▶ **EXERCISE DIRECTIONS**
Go through the entries below and print, exactly, the lines starting at the one with "- apply IH." and ending at the one with "Proof. intros Hne.", keeping both ends and no others.

━━━━━━━━

Lemma set_find_ext h h' p p' l :
  deadline h' p' = deadline h p -> (∀ x, x ∈ l -> deadline h' x = deadline h x) ->
  set_find h' p' l = set_find h p l.
Proof.
  intros Hp Hl. unfold set_find, earlier. induction l as [|x l IH]; [done|]. cbn [List.find].
  rewrite IH by (intros y Hy; apply Hl; by right). by rewrite Hp, (Hl x) by by left.
Qed.

(** Changing a timer that is not in the set, or not its deadline. *)
Lemma sorted_ext h h' l :
  (∀ p, p ∈ l -> deadline h' p = deadline h p) ->
  StronglySorted (before h) l -> StronglySorted (before h') l.
Proof.
  intros Hext Hs. induction Hs as [|x l Hs IH Hx]; [constructor|]. constructor.
  - apply IH. intros p Hp. apply Hext. by right.
  - rewrite Forall_forall in Hx |- *. intros y Hy. unfold before in *.
    rewrite (Hext x), (Hext y); [by apply Hx|by right|by left].
Qed.

Lemma deadline_alter_ne f p q h : q ≠ p -> deadline (alter f p h) q = deadline h q.
Proof. intros Hne. unfold deadline. by rewrite list_lookup_alter_ne. Qed.

Lemma deadline_alter_eq f p h t :
  h !! p = Some t -> deadline (alter f p h) p = (f t).(m_next).
Proof. intros Ht. unfold deadline. by rewrite list_lookup_alter_eq, Ht. Qed.

Lemma sorted_not_in h p l : StronglySorted (before h) (p :: l) -> p ∉ l.
Proof.
  intros Hs Hin. inversion_clear Hs as [|? ? _ Hp]. rewrite Forall_forall in Hp.
  specialize (Hp p Hin). unfold before in Hp. lia.
Qed.

Lemma alive_alter_ne f p h l :
  p ∉ l -> Forall (λ q, ∃ t, h !! q = Some t ∧ is_Some t.(m_cb)) l ->
  Forall (λ q, ∃ t, alter f p h !! q = Some t ∧ is_Some t.(m_cb)) l.
Proof.
  intros Hp. rewrite !Forall_forall. intros Hl q Hq. destruct (Hl q Hq) as (t & Ht & Hcb).
  exists t. by rewrite list_lookup_alter_ne by (intros ->; done).
Qed.

(** Changing a timer outside the set keeps the set well formed. *)
Lemma set_ok_alter f p h l : p ∉ l -> set_ok h l -> set_ok (alter f p h) l.
Proof.
  intros Hp [Hs Ha]. split; [|by apply alive_alter_ne].
  apply (sorted_ext h); [|done]. intros q Hq. apply deadline_alter_ne. by intros ->.
Qed.

Lemma set_insert_ok h p l t :
  set_ok h l -> h !! p = Some t -> is_Some t.(m_cb) -> set_ok h (set_insert h p l).2.
Proof.
  intros [Hs Ha] Ht Hcb. unfold set_insert. destruct (set_find h p l) as [q|] eqn:Hf; [done|].
  cbn [snd]. split.
  - apply place_sorted; [done|]. by apply set_find_none.
  - rewrite place_perm. constructor; [by exists t|done].
Qed.

(** What an insertion leaves: the old elements, and the timer or one of equal
    deadline in its place. *)
Lemma set_insert_elem h p l q :
  q ∈ (set_insert h p l).2 <-> q ∈ l ∨ (q = p ∧ set_find h p l = None).
Proof.
  unfold set_insert. destruct (set_find h p l) as [x|] eqn:Hf; cbn [snd].
  - naive_solver.
  - rewrite place_perm, elem_of_cons. naive_solver.
Qed.

Lemma set_erase_ok h q l : set_ok h l -> set_ok h (set_erase q l).
Proof.
  intros [Hs Ha]. split; [by apply set_erase_sorted|].
  rewrite Forall_forall in Ha |- *. intros x [Hx _]%set_erase_member. by apply Ha.
Qed.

━━━━━━━━

▶ **RESPONSE BELOW**
  - apply IH. intros p Hp. apply Hext. by right.
  - rewrite Forall_forall in Hx |- *. intros y Hy. unfold before in *.
    rewrite (Hext x), (Hext y); [by apply Hx|by right|by left].
Qed.

Lemma deadline_alter_ne f p q h : q ≠ p -> deadline (alter f p h) q = deadline h q.
Proof. intros Hne. unfold deadline. by rewrite list_lookup_alter_ne. Qed.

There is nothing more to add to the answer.